Is there some changes going on in policy updates that would affect this?
How do I check that the change is stored in the policy, and not just in effect until the next reboot? -- selinux mailing list selinux@lists.fedoraproject.org https://admin.fedoraproject.org/mailman/listinfo/selinux
That should not happen.
Off the top of my head you could try:
sesearch -A -b cron_userdomain_transition -C /etc/selinux/targeted/policy/policy.29
If this shows most of the lines lines beginning with E then you know it is on in the policy file. If they begin with D then it is off.
On Thu, Mar 06, 2014 at 12:13:10 -0500, Daniel J Walsh dwalsh@redhat.com wrote:
sesearch -A -b cron_userdomain_transition -C /etc/selinux/targeted/policy/policy.29
If this shows most of the lines lines beginning with E then you know it is on in the policy file. If they begin with D then it is off.
I tried this and saw the lines began with E. I'll try testing a reboot and then try testing a reinstall of the targeted policy. I'll see if either those change things. If so I'll file a bug.

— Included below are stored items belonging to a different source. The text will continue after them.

(** ** The countdown loop and the threads *)

(** The loop always comes to an end within [current_time] iterations. *)
Lemma countdown_total (fuel : nat) :
  forall w : World,
    (Z.to_nat (current_time (self w)) <= fuel)%nat ->
    countdown fuel w <> None.
Proof.
  induction fuel as [|fuel IH]; intros w Hf; simpl;
    destruct (loop_guard (self w)) eqn:Hg; try discriminate.
  - unfold loop_guard in Hg. apply andb_prop in Hg. destruct Hg as [Hc _].
    apply Z.ltb_lt in Hc. lia.
  - unfold loop_guard in Hg. apply andb_prop in Hg. destruct Hg as [Hc _].
    apply Z.ltb_lt in Hc.
    pose proof (tick_self w) as Hs. unfold exec in Hs.
    destruct (tick w) as [[u|e|] w']; [|discriminate|discriminate].
    apply IH. simpl in Hs. rewrite Hs. unfold ticked. simpl. lia.
Qed.

(** More iterations than needed change nothing. *)
Lemma countdown_more_fuel (fuel : nat) :
  forall (w : World) (r : Outcome unit * World),
    countdown fuel w = Some r ->
    forall fuel' : nat, (fuel <= fuel')%nat -> countdown fuel' w = Some r.
Proof.
  induction fuel as [|fuel IH]; intros w r Hr fuel' Hle.
  - simpl in Hr. destruct fuel'; simpl;
      destruct (loop_guard (self w)); congruence.
  - destruct fuel' as [|fuel']; [lia|].
    simpl in *. destruct (loop_guard (self w)); [|exact Hr].
    destruct (tick w) as [[u|e|] w']; [|exact Hr|exact Hr].
    apply (IH _ _ Hr). lia.
Qed.

(** A running countdown with positive durations and its time in range
    reaches zero: the object is otherwise untouched, no thread is started,
    the lock is as it was, the clock has advanced by the seconds counted,
    and the user was notified exactly when a break passed through [60]. *)
Lemma countdown_runs (fuel : nat) :
  forall w : World,
    is_running (self w) = true ->
    durations_positive (self w) ->
    time_in_range (self w) ->
    (Z.to_nat (current_time (self w)) <= fuel)%nat ->
    exists w' : World,
      countdown fuel w = Some (Returned tt, w') /\
      self w' = set_current_time 0 (self w) /\
      started w' = started w /\
      locked w' = locked w /\
      clock w' = clock w + current_time (self w) /\
      notify_count (emitted w') =
      (notify_count (emitted w) + notifications_due (self w))%nat.
Proof.
  unfold notifications_due, time_in_range.
  induction fuel as [|fuel IH]; intros w Hr Hd Hc Hf.
  - assert (E : current_time (self w) = 0) by lia.
    exists w. simpl. unfold loop_guard. rewrite E. simpl.
    repeat split.
    + destruct w as [t e n c l]; destruct t; simpl in *. subst. reflexivity.
    + lia.
    + rewrite andb_false_r. lia.
  - simpl. unfold loop_guard. rewrite Hr, andb_true_r.
    destruct (Z.ltb_spec 0 (current_time (self w))) as [Hpos|Hz].
    + assert (Ha : active_duration (self w) <> 0)
        by (apply Z.neq_sym, Z.lt_neq, active_duration_positive, Hd).
      assert (Hq : quotient_fits (ticked (self w))).
      { apply quotient_fits_in_range; [exact Hd|].
        change (active_duration (ticked (self w))) with (active_duration (self w)).
        unfold ticked. simpl. lia. }
      rewrite tick_returns by assumption.
      set (w1 := mkWorld (ticked (self w)) _ _ _ _).
      destruct (IH w1) as (w' & Hrun & Hs & Hst & Hlk & Hcl & Hn).
      * exact Hr.
      * exact Hd.
      * change (active_duration (self w1)) with (active_duration (self w)).
        simpl. lia.
      * simpl. lia.
      * exists w'. split; [exact Hrun|].
        split; [rewrite Hs; reflexivity|].
        split; [rewrite Hst; reflexivity|].
        split; [rewrite Hlk; reflexivity|].
        split; [rewrite Hcl; simpl; lia|].
        rewrite Hn. unfold w1. simpl emitted. simpl self.
        rewrite notify_count_app, notify_count_tick_signals.
        unfold ticked. simpl.
        destruct (is_work_period (self w)); simpl.
        { rewrite andb_false_r. lia. }
        rewrite andb_true_r.
        destruct (Z.eqb_spec (current_time (self w) - 1) 60);
          destruct (Z.ltb_spec 60 (current_time (self w) - 1));
          destruct (Z.ltb_spec 60 (current_time (self w))); lia.
    + assert (E : current_time (self w) = 0) by lia.
      exists w. rewrite E.
      repeat split.
      * destruct w as [t e n c l]; destruct t; simpl in *. subst. reflexivity.
      * lia.
      * simpl. rewrite andb_false_r. lia.
Qed.

(** A thread always comes to an end, if only by being blocked. *)
Lemma run_thread_total (w : World) : run_thread w <> None.
Proof.
  unfold run_thread, run_timer, acquire.
  destruct (locked w); [discriminate|].
  unfold run_timer_body.
  pose proof (countdown_total (Z.to_nat (current_time (self w)))
                (set_locked true w) (le_n _)) as H.
  destruct (countdown _ (set_locked true w)) as [[[u|e|] w']|];
    try congruence; try discriminate.
  destruct (after_countdown w'). discriminate.
Qed.

(** A thread that holds the lock, on a running timer with positive
    durations and its time in range, counts down to zero, sends
    [finish_signal], switches the period, starts the thread of the next
    period and gives the lock back. *)
Lemma run_timer_body_returns (w : World) :
  is_running (self w) = true ->
  durations_positive (self w) ->
  time_in_range (self w) ->
  exists w' : World,
    run_timer_body (Z.to_nat (current_time (self w))) w
    = Some (Returned tt, w') /\
    self w' = switched (clock w + current_time (self w))
                       (set_current_time 0 (self w)) /\
    started w' = S (started w) /\
    locked w' = false /\
    clock w' = clock w + current_time (self w) /\
    notify_count (emitted w') =
    (notify_count (emitted w) + notifications_due (self w))%nat.
Proof.
  intros Hr Hd Hc. unfold run_timer_body.
  destruct (countdown_runs (Z.to_nat (current_time (self w))) w)
    as (w1 & Hrun & Hs & Hst & Hlk & Hcl & Hn); try assumption.
  - apply le_n.
  - rewrite Hrun. unfold after_countdown, bind, get_self.
    rewrite Hs. simpl. rewrite Hr. simpl.
    rewrite switch_period_returns by (simpl; rewrite Hs; exact Hd).
    eexists. split; [reflexivity|]. simpl. rewrite Hs, Hcl, Hst. simpl.
    rewrite Hr.
    split; [reflexivity|]. split; [reflexivity|]. split; [reflexivity|].
    split; [reflexivity|].
    rewrite !notify_count_app, Hn. simpl.
    destruct (is_work_period (self w)); simpl; lia.
Qed.

(** The same for a thread that finds the lock free. *)
Lemma run_thread_returns (w : World) :
  is_running (self w) = true ->
  durations_positive (self w) ->
  time_in_range (self w) ->
  locked w = false ->
  exists w' : World,
    run_thread w = Some (Returned tt, w') /\
    self w' = switched (clock w + current_time (self w))
                       (set_current_time 0 (self w)) /\
    started w' = S (started w) /\
    locked w' = false /\
    clock w' = clock w + current_time (self w) /\
    notify_count (emitted w') =
    (notify_count (emitted w) + notifications_due (self w))%nat.
Proof.
  intros Hr Hd Hc Hl. unfold run_thread, run_timer, acquire. rewrite Hl.
  exact (run_timer_body_returns (set_locked true w) Hr Hd Hc).
Qed.

Lemma schedule_same_period (n : nat) :
  forall t1 t2 : PomodoroTimer,
    same_period t1 t2 -> schedule n t1 = schedule n t2.
Proof.
  induction n as [|n IH]; intros t1 t2 H; [reflexivity|].
  destruct H as (Hw & Hs & Hl & Hp & Hc).
  simpl. f_equal.
  - unfold switched, active_duration, current_break_duration. simpl.
    rewrite Hw, Hs, Hl, Hp, Hc. reflexivity.
  - apply IH. unfold same_period, switched. simpl.
    rewrite Hw, Hs, Hl, Hp, Hc. repeat split; reflexivity.
Qed.

Lemma switched_in_range (now : Z) (t : PomodoroTimer) :
  durations_positive t -> time_in_range (switched now t).
Proof.
  intros Hd. unfold time_in_range. rewrite switched_current_time.
  pose proof (active_duration_positive (switched now t) Hd). lia.
Qed.

(** Running the threads one after the other produces the schedule. *)
Lemma period_starts_schedule (n : nat) :
  forall w : World,
    is_running (self w) = true ->
    durations_positive (self w) ->
    time_in_range (self w) ->
    locked w = false ->
    period_starts n w = Some (schedule n (self w)).
Proof.
  induction n as [|n IH]; intros w Hr Hd Hc Hl; [reflexivity|].
  simpl period_starts.
  destruct (run_thread_returns w Hr Hd Hc Hl) as (w' & Hrun & Hs & _ & Hl' & _).
  rewrite Hrun.
  assert (Hsame : same_period
                    (switched (clock w + current_time (self w))
                              (set_current_time 0 (self w)))
                    (switched 0 (set_current_time 0 (self w)))).
  { unfold same_period, switched. simpl. repeat split; reflexivity. }
  rewrite IH.
  - rewrite Hs. simpl schedule.
    rewrite (schedule_same_period n _ _ Hsame).
    reflexivity.
  - rewrite Hs. exact Hr.
  - rewrite Hs. exact Hd.
  - rewrite Hs. apply switched_in_range. exact Hd.
  - exact Hl'.
Qed.
(** ** Facts about sequences of calls *)

Lemma perform_self (c : Call) (w : World) :
  self (exec (perform c) w) = performed c (clock w) (self w).
Proof.
  destruct c; simpl.
  - apply reset_self.
  - apply set_durations_self.
  - apply start_timer_self.
  - apply toggle_self.
  - apply tick_self.
  - apply switch_period_self.
  - unfold exec, acquire. destruct (locked w); reflexivity.
  - reflexivity.
  - apply start_thread_self.
Qed.

Lemma perform_goal (c : Call) (w : World) :
  goal (self (exec (perform c) w)) = last_goal [c] (goal (self w)).
Proof. rewrite perform_self. destruct c; reflexivity. Qed.

Lemma run_calls_goal (cs : list Call) :
  forall w : World, goal (self (run_calls cs w)) = last_goal cs (goal (self w)).
Proof.
  induction cs as [|c cs IH]; intros w; [reflexivity|].
  unfold run_calls in *. simpl fold_left. rewrite IH, perform_goal.
  destruct c; reflexivity.
Qed.

(** Every enabled call keeps the durations positive and the time within
    the active period. *)
Lemma performed_in_range (c : Call) (w : World) :
  durations_positive (self w) -> time_in_range (self w) -> enabled c w ->
  durations_positive (performed c (clock w) (self w)) /\
  time_in_range (performed c (clock w) (self w)).
Proof.
  intros Hd Hr He. destruct c; simpl in *.
  - split; [exact Hd|].
    destruct Hd as (Hw & _). unfold time_in_range, active_duration. simpl. lia.
  - split; [exact He|].
    destruct He as (Ha & _). unfold time_in_range, active_duration. simpl. lia.
  - split; [exact Hd | exact Hr].
  - split; [exact Hd | exact Hr].
  - split; [exact Hd|].
    unfold loop_guard in He. apply andb_prop in He. destruct He as [Hc _].
    apply Z.ltb_lt in Hc.
    unfold time_in_range in *.
    change (active_duration (ticked (self w))) with (active_duration (self w)).
    unfold ticked. simpl. lia.
  - split; [exact Hd|].
    unfold time_in_range. rewrite switched_current_time.
    pose proof (active_duration_positive (switched (clock w) (self w)) Hd).
    lia.
  - split; [exact Hd | exact Hr].
  - split; [exact Hd | exact Hr].
  - split; [exact Hd | exact Hr].
Qed.

Lemma reachable_in_range (w : World) :
  reachable w -> durations_positive (self w) /\ time_in_range (self w).
Proof.
  induction 1 as [a b c now Ha Hb Hc | w c Hw IH He].
  - unfold init. fold (exec reset (mkWorld (mkTimer a b c false "" [] 0 true 0) [] O now false)).
    rewrite reset_self. simpl.
    split; [repeat split; assumption|].
    unfold time_in_range, active_duration. simpl. lia.
  - rewrite perform_self. destruct IH as [Hd Hr].
    apply performed_in_range; assumption.
Qed.


(** ** Arithmetic of the elapsed fraction and of the session count *)

Lemma truediv_monotone (a b d : Z) :
  0 < d -> a <= b -> (inject_Z a / inject_Z d <= inject_Z b / inject_Z d)%Q.
Proof.
  intros Hd Hab. unfold Qdiv. apply Qmult_le_compat_r.
  - rewrite <- Zle_Qle. exact Hab.
  - apply Qinv_le_0_compat. change 0%Q with (inject_Z 0).
    rewrite <- Zle_Qle. lia.
Qed.

Lemma inject_Z_nonzero (d : Z) : d <> 0 -> ~ (inject_Z d == 0)%Q.
Proof.
  intros Hd H. apply Hd. change 0%Q with (inject_Z 0) in H.
  apply inject_Z_injective. exact H.
Qed.

(** Less time left, larger fraction, rounding included. *)
Lemma elapsed_fraction_monotone (t : PomodoroTimer) (c1 c2 : Z) :
  durations_positive t -> c2 <= c1 ->
  (elapsed_fraction (set_current_time c1 t)
   <= elapsed_fraction (set_current_time c2 t))%Q.
Proof.
  intros Hd Hc. unfold elapsed_fraction. simpl.
  destruct (is_work_period t) eqn:Hp.
  - apply round64_monotone. apply truediv_monotone; [apply Hd | lia].
  - change (current_break_duration (set_current_time c1 t))
      with (current_break_duration t).
    change (current_break_duration (set_current_time c2 t))
      with (current_break_duration t).
    unfold float_sub. apply round64_monotone.
    unfold Qminus. apply Qplus_le_compat; [apply Qle_refl|].
    apply Qopp_le_compat. apply round64_monotone.
    apply truediv_monotone; [|exact Hc].
    pose proof (active_duration_positive t Hd) as Ha.
    unfold active_duration in Ha. rewrite Hp in Ha. exact Ha.
Qed.

(** No time left, fraction one, exactly. *)
Lemma elapsed_fraction_at_zero (t : PomodoroTimer) :
  durations_positive t -> current_time t = 0 -> (elapsed_fraction t == 1)%Q.
Proof.
  intros Hd Hc. unfold elapsed_fraction. rewrite Hc.
  destruct (is_work_period t) eqn:Hp.
  - apply round64_one.
    rewrite Z.sub_0_r. unfold Qdiv. apply Qmult_inv_r.
    apply inject_Z_nonzero. destruct Hd as (Hw & _). lia.
  - unfold float_sub. apply round64_one.
    assert (E : (round64 (inject_Z 0 / inject_Z (current_break_duration t)) == 0)%Q).
    { apply round64_zero. unfold Qdiv. change (inject_Z 0) with 0%Q.
      apply Qmult_0_l. }
    rewrite E. reflexivity.
Qed.

Lemma ticked_as_set (t : PomodoroTimer) :
  t = set_current_time (current_time t) t.
Proof. destruct t; reflexivity. Qed.

(** Odd session counts select the short break. *)
Lemma odd_not_multiple_of_four (n : Z) :
  Z.odd n = true -> (n mod 4 =? 0) = false.
Proof.
  intros Ho. apply Z.odd_spec in Ho. destruct Ho as [m Hm].
  apply Z.eqb_neq. intros H4.
  pose proof (Z.div_mod n 4) as Hdm. lia.
Qed.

If not, I'll just keep an eye on it. (Unfortunately it isn't obvious until I reboot, so that makes it hard to narrow down what change caused the issue.)
Thanks.
On Thu, 2014-03-06 at 09:28 -0600, Bruno Wolff III wrote:
I have been setting cron_userdomain_transition on because otherwise cron doesn't work. However despite using the -P option I have occasionally had to go back and set the boolean again.
Is there some changes going on in policy updates that would affect this?
How do I check that the change is stored in the policy, and not just in effect until the next reboot? --
A bug for this functionality was reported i believe. Turns out that Fedora needs some extra tweaks. No sure if this has been fixed yet in fedora.
Here is a screencast that discusses the fix:
On Thu, Mar 06, 2014 at 21:02:17 +0100, Dominick Grift dominick.grift@gmail.com wrote:
On Thu, 2014-03-06 at 09:28 -0600, Bruno Wolff III wrote:
I have been setting cron_userdomain_transition on because otherwise cron doesn't work. However despite using the -P option I have occasionally had to go back and set the boolean again.
Is there some changes going on in policy updates that would affect this?
How do I check that the change is stored in the policy, and not just in effect until the next reboot? --
A bug for this functionality was reported i believe. Turns out that Fedora needs some extra tweaks. No sure if this has been fixed yet in fedora.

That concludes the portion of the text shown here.